#### Excerpted data

(* ===== verification/HeapProps.v ===== *)
(** The properties of the TTL heap (storage/heap.cpp) and of the idle list
    (storage/list.h). *)
From S2P Require Import Prelude Heap HeapProofs DList.

(** ** Instances *)

(** A heap of four items, and an owner that is not in it. *)
Definition four : HeapState :=
  mkHeapState [mkHeapItem 10 1; mkHeapItem 20 2; mkHeapItem 15 3; mkHeapItem 30 4]
    (list_to_map [(1%positive, 0); (2%positive, 1); (3%positive, 2); (4%positive, 3); (5%positive, size_max)]).

Lemma four_ok : heap_ok four.
Proof.
  constructor; [|done|].
  - intros i Hi x y Hx Hy. pose proof (lookup_lt_Some _ _ _ Hy) as Hlt.
    do 4 (destruct i as [|i]; [try lia; cbn in Hx, Hy; injection Hx as <-; injection Hy as <-; cbn; lia|]).
    cbn in Hlt. lia.
  - intros i x Hx. pose proof (lookup_lt_Some _ _ _ Hx) as Hlt.
    do 4 (destruct i as [|i]; [cbn in Hx; injection Hx as <-; vm_compute; reflexivity|]).
    cbn in Hlt. lia.
Qed.

(** A ring of two connections, and a third one outside. *)
Definition two_ring : DList.store :=
  list_to_map [(1, DList.mkNode (Some 3) (Some 2)); (2, DList.mkNode (Some 1) (Some 3));
               (3, DList.mkNode (Some 2) (Some 1)); (4, DList.node_init)]%positive.
Lemma two_ring_ok : DList.ring two_ring 1 [2; 3]%positive.
Proof.
  split; [repeat split; vm_compute; reflexivity|apply (bool_decide_unpack _); vm_compute; exact I].
Qed.

(** * Properties *)

(** C23: heap_upsert at a position past the end adds the item: the heap order
    and the back references hold afterwards, and no owner of another item is
    written. *)
Theorem heap_upsert_inserts s pos item :
  heap_ok s → Z.of_nat (length (items s)) <= pos → Z.of_nat (length (items s)) + 1 < 2 ^ 62 →
  is_Some (idx s !! ref item) → ref item ∉ ref <$> items s →
  wp (heap_upsert pos item) (λ _ s', heap_ok s' ∧ items s' ≡ₚ item :: items s ∧
      idx_frame (item :: items s) s s') s.
Proof. apply heap_upsert_insert_lemma. Qed.

Lemma heap_upsert_inserts_witness :
  wp (heap_upsert size_max (mkHeapItem 5 5)) (λ _ s', heap_ok s' ∧ items s' ≡ₚ mkHeapItem 5 5 :: items four) four.
Proof.
  eapply wp_mono; [apply (heap_upsert_inserts four size_max (mkHeapItem 5 5) four_ok); [done|done| |]|].
  - by eexists.
  - apply (bool_decide_unpack _). vm_compute. exact I.
  - by intros [] s' (? & ? & _).
Defined.

(** C24: heap_upsert at the position of the owner's item replaces the item and
    moves it up or down to its place. *)
Theorem heap_upsert_updates s pos item :
  heap_ok s → (pos < length (items s))%nat → idx s !! ref item = Some (Z.of_nat pos) →
  ref item ∈ ref <$> items s →
  wp (heap_upsert (Z.of_nat pos) item) (λ _ s', heap_ok s' ∧
      items s' ≡ₚ <[pos := item]> (items s) ∧ idx_frame (items s) s s') s.
Proof. apply heap_upsert_update_lemma. Qed.

Lemma heap_upsert_updates_witness :
  wp (heap_upsert 0 (mkHeapItem 40 1)) (λ _ s', heap_ok s' ∧
      items s' ≡ₚ [mkHeapItem 40 1; mkHeapItem 20 2; mkHeapItem 15 3; mkHeapItem 30 4]) four.
Proof.
  eapply wp_mono; [apply (heap_upsert_updates four 0 (mkHeapItem 40 1) four_ok)|].
  - cbn. lia.
  - vm_compute. reflexivity.
  - apply (bool_decide_unpack _). vm_compute. exact I.
  - by intros [] s' (? & ? & _).
Defined.

(** C25: heap_delete removes the item at the position and no other, and keeps
    the heap order and the back references, whatever the position. *)
Theorem heap_delete_correct s pos x :
  heap_ok s → items s !! pos = Some x →
  wp (heap_delete (Z.of_nat pos)) (λ _ s', heap_ok s' ∧ items s ≡ₚ x :: items s' ∧
      idx_frame (items s') s s') s.
Proof. apply heap_delete_lemma. Qed.

Lemma heap_delete_correct_witness :
  wp (heap_delete 1) (λ _ s', heap_ok s' ∧ items four ≡ₚ mkHeapItem 20 2 :: items s') four.
Proof.
  eapply wp_mono; [apply (heap_delete_correct four 1 (mkHeapItem 20 2) four_ok eq_refl)|].
  by intros [] s' (? & ? & _).
Defined.

(** The first item of a heap is the next to expire: none has a smaller
    expiration time. *)
Theorem heap_top_is_least s x : heap_ok s → items s !! 0%nat = Some x → ∀ y, y ∈ items s → val x <= val y.
Proof. apply heap_min_lemma. Qed.

Lemma heap_top_is_least_witness : Forall (λ y, 10 <= val y) (items four).
Proof. apply Forall_forall. apply (heap_top_is_least four (mkHeapItem 10 1) four_ok eq_refl). Defined.

(** [dlist_detach] takes one node out of the ring and keeps the others in
    order. *)
Theorem dlist_detach_correct σ h l x r :
  DList.ring σ h (l ++ x :: r) →
  wp (DList.dlist_detach x) (λ _ σ', DList.ring σ' h (l ++ r) ∧ DList.links_frame (h :: l ++ r) σ σ') σ.
Proof. apply DList.dlist_detach_lemma. Qed.

Lemma dlist_detach_correct_witness :
  wp (DList.dlist_detach 2) (λ _ σ', DList.ring σ' 1 [3%positive]) two_ring.
Proof.
  eapply wp_mono; [apply (dlist_detach_correct two_ring 1 [] 2 [3%positive] two_ring_ok)|].
  by intros [] σ' [? _].
Defined.

(** [dlist_insert_before] the sentinel puts the node at the end of the
    ring, where the most recently active connection belongs. *)
Theorem dlist_insert_before_correct σ h xs r :
  DList.ring σ h xs → r ∉ h :: xs → is_Some (σ !! r) →
  wp (DList.dlist_insert_before h r) (λ _ σ', DList.ring σ' h (xs ++ [r]) ∧
      DList.links_frame (r :: h :: xs) σ σ') σ.
Proof. apply DList.dlist_insert_lemma. Qed.

Lemma dlist_insert_before_correct_witness :
  wp (DList.dlist_insert_before 1 4) (λ _ σ', DList.ring σ' 1 [2; 3; 4]%positive) two_ring.
Proof.
  eapply wp_mono; [apply (dlist_insert_before_correct two_ring 1 [2; 3]%positive 4 two_ring_ok)|].
  - apply (bool_decide_unpack _). vm_compute. exact I.
  - by eexists.
  - by intros [] σ' [? _].
Defined.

########

--- What to produce ---
Look over the records above, and wherever a line contains the string "mkHeapItem", copy that line.

--- Response to this task ---
  mkHeapState [mkHeapItem 10 1; mkHeapItem 20 2; mkHeapItem 15 3; mkHeapItem 30 4]
  wp (heap_upsert size_max (mkHeapItem 5 5)) (λ _ s', heap_ok s' ∧ items s' ≡ₚ mkHeapItem 5 5 :: items four) four.
  eapply wp_mono; [apply (heap_upsert_inserts four size_max (mkHeapItem 5 5) four_ok); [done|done| |]|].
  wp (heap_upsert 0 (mkHeapItem 40 1)) (λ _ s', heap_ok s' ∧
      items s' ≡ₚ [mkHeapItem 40 1; mkHeapItem 20 2; mkHeapItem 15 3; mkHeapItem 30 4]) four.
  eapply wp_mono; [apply (heap_upsert_updates four 0 (mkHeapItem 40 1) four_ok)|].
  wp (heap_delete 1) (λ _ s', heap_ok s' ∧ items four ≡ₚ mkHeapItem 20 2 :: items s') four.
  eapply wp_mono; [apply (heap_delete_correct four 1 (mkHeapItem 20 2) four_ok eq_refl)|].
Proof. apply Forall_forall. apply (heap_top_is_least four (mkHeapItem 10 1) four_ok eq_refl). Defined.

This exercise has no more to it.